Unfortunately, pediatric neurologists who were seeing children who had both epilepsy and migraines (with migraines occurring once a week or more) did not discuss their migraines in half of such cases. Primary care doctors treating adults have also been shown to ignore complaints of migraine headaches in many patients, but in this study doctors were pediatric neurologists and they should know better. The education of all doctors, including adult and pediatric neurologists in the treatment of headaches leaves a lot to be desired. Many prominent neurology programs, including those at Cornell, Yale, NYU, and other medical schools lack a dedicated headache specialist. This is probably due to a combination of factors, including low prominence of headaches as compared to conditions such as epilepsy, Alzheimer’s, strokes, and MS, as well as lack of funding for research and lack of faculty trained in headache medicine.
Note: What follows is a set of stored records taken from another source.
Lemma filter_sorted {A} (R : relation A) f (l : list A) :
  StronglySorted R l -> StronglySorted R (List.filter f l).
Proof.
  induction 1 as [|x l Hs IH Hf]; simpl; [constructor|]. destruct (f x); [|done]. constructor; [done|].
  rewrite Forall_forall in *. intros y Hy. apply Hf. apply list_elem_of_In, List.filter_In in Hy as [Hy _].
  by apply list_elem_of_In.
Qed.

Lemma filter_filter {A} (f g : A -> bool) l :
  List.filter g (List.filter f l) = List.filter (fun x => f x && g x) l.
Proof. induction l as [|x l IH]; simpl; [done|]. destruct (f x); simpl; [destruct (g x)|]; by rewrite IH. Qed.

(** ** Turn ownership *)

Lemma turn_owner L sid1 S1 f1 sid2 S2 f2 t :
  ledger_wf L -> sessions L !! sid1 = Some S1 -> f1 ∈ facts S1 ->
  sessions L !! sid2 = Some S2 -> f2 ∈ facts S2 ->
  df_turn_id f1 = Some t -> df_turn_id f2 = Some t -> sid1 = sid2.
Proof.
  intros Hw HS1 Hf1 HS2 Hf2 Ht1 Ht2.
  destruct (lw_indexed L Hw _ _ _ HS1 Hf1) as (d1 & He1 & Heq1).
  destruct (lw_indexed L Hw _ _ _ HS2 Hf2) as (d2 & He2 & Heq2).
  apply (lw_isolated L Hw _ _ _ _ He1 He2). simpl. unfold shares_identity.
  rewrite Heq1 in Ht1. rewrite Heq2 in Ht2. simpl in *. by rewrite Ht1, Ht2; simpl; rewrite String.eqb_refl.
Qed.
Lemma batch_admits_ok s tool : batch_admits s tool = true ->
  exists d b, tool_batch_plans s !! tool = Some d /\ effect_batches s !! d = Some b /\
    eb_tools b !! eb_next_start b = Some tool.
Proof.
  unfold batch_admits. destruct (tool_batch_plans s !! tool) as [d|]; [|done]. simpl.
  destruct (effect_batches s !! d) as [b|] eqn:Ed; [|done]. intros Hb. bool_hyps. eauto.
Qed.

(** How an effect transition moves the batch maps. *)
Lemma transition_tool_batches s f next s' :
  transition_tool s f next = Ok s' ->
  exists tool e cur, tools s !! tool = Some (e, cur) /\ tool_edge cur next = true /\
    if bool_decide (next = InvStarted) && is_v s tool 2
    then batch_admits s tool = true /\
      batch_view s' = batch_view (advance_batch (s <| tools ::= <[tool := (e, next)]> |>) tool)
    else batch_view s' = batch_view (s <| tools ::= <[tool := (e, next)]> |>).
Proof.
  unfold transition_tool. intros Ha. cbv zeta in Ha.
  destruct (require_active_execution s f); [|done].
  destruct (required (tool_invocation_id f)) as [tool|]; [|done].
  destruct (required (execution_id f)) as [e|]; [|done].
  destruct (fact_payload f) as [m|]; [|done]. destruct (text m _); [|done].
  destruct (differs _ _ _); [done|]. destruct (ok_or _ _) as [[owner cur]|] eqn:Eo; [|done].
  destruct (negb (owner =? e)%string) eqn:Eow; [done|].
  destruct (negb (_ && _)) eqn:Ev; [done|]. destruct (_ && negb (batch_admits s tool)) eqn:Eba; [done|].
  destruct (validate_effect_binding _ _ _ _ _) as [s1|] eqn:Eb; [|done]. clean_res. simplify_eq.
  exists tool, e, cur. split_and!; [done..|].
  apply effect_binding_frame in Eb. rewrite Eb. clear Eb.
  destruct (bool_decide (next = InvStarted) && is_v s tool 2); simpl in *.
  - bool_hyps. split; [done|]. destruct (bool_decide (next = InvCompleted)); unfold advance_batch; simpl;
      destruct (tool_batch_plans s !! tool); reflexivity.
  - repeat case_match; reflexivity.
Qed.
Definition stream_accept (self : StreamValidator) (event : ModelStreamEvent)
    : result StreamInvariantError StreamValidator :=
  match event with
  | OutputItemStarted output_index kind =>
      if is_some_and (fun last => output_index <=? last) (sv_last_started self)
      then Err NonMonotonicStart
      else Ok (self <| sv_started ::= <[output_index := kind]> |> <| sv_last_started := Some output_index |>)
  | TextDelta output_index _ => require_kind self output_index OutText ?; Ok self
  | RefusalDelta output_index _ => require_kind self output_index OutRefusal ?; Ok self
  | ReasoningDelta output_index _ => require_kind self output_index OutReasoning ?; Ok self
  | ToolArgumentsDelta output_index model_call_id _ =>
      require_kind self output_index (OutToolIntent model_call_id) ?; Ok self
  | OutputItemCompleted output_index item =>
      if bool_decide (output_index ∈ sv_completed self) then Err ItemAlreadyCompleted
      else
        require_kind self output_index (kind_of item) ?;
        Ok (self <| sv_completed ::= fun c => {[output_index]} ∪ c |>)
  | UsageUpdated _ => Ok self
  end.

(** ** What an accepted stream means *)

(** The item an event writes to, with the kind that item must have. *)
Definition event_target (event : ModelStreamEvent) : option (Z * ModelOutputKind) :=
  match event with
  | TextDelta n _ => Some (n, OutText)
  | RefusalDelta n _ => Some (n, OutRefusal)
  | ReasoningDelta n _ => Some (n, OutReasoning)
  | ToolArgumentsDelta n id _ => Some (n, OutToolIntent id)
  | OutputItemCompleted n item => Some (n, kind_of item)
  | _ => None
  end.

(** An event is in place after a prefix: a start exceeds every earlier start, and
    a write goes to an item of its kind that was started and not completed. *)
Definition in_place (before : list ModelStreamEvent) (event : ModelStreamEvent) : Prop :=
  (forall n kind, event = OutputItemStarted n kind ->
     forall m kind', OutputItemStarted m kind' ∈ before -> m < n) /\
  (forall n kind, event_target event = Some (n, kind) ->
     OutputItemStarted n kind ∈ before /\ forall item, OutputItemCompleted n item ∉ before).

Definition stream_well_formed (events : list ModelStreamEvent) : Prop :=
  forall before event after, events = before ++ event :: after -> in_place before event.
Parents of children with migraines also sometimes minimize the seriousness of migraine as compared to epilepsy, however migraine is often more disabling than epilepsy, even if it is less dramatic in its manifestations. Migraine is highly treatable condition and children often do very well with biofeedback, magnesium, CoQ10 and other supplements and in case of very frequent attacks, Botox injections. If these, safer treatments fail, medications can be very effective. We use both abortive medications, such as sumatriptan (Imitrex), rizatriptan (Maxalt), zolmitriptan (Zomig), eletriptan (Relpax), almotriptan (Axert) and other triptan drugs, as well as prophylactic medications, such as beta blockers (blood pressure medications), some epilepsy drugs, and antidepressants (although some antidepressants can make seizures worse). If the pediatric neurologist is aware that the child also has migraine headaches she may decide to use an epilepsy drug that can help both conditions. Migraines improved in about 28% of children in this study when they were prescribed an epilepsy drug, but this number potentially might have been higher if doctors were aware of the migraine diagnosis. None of the children with weekly or more frequent migraines were prescribed a triptan drug.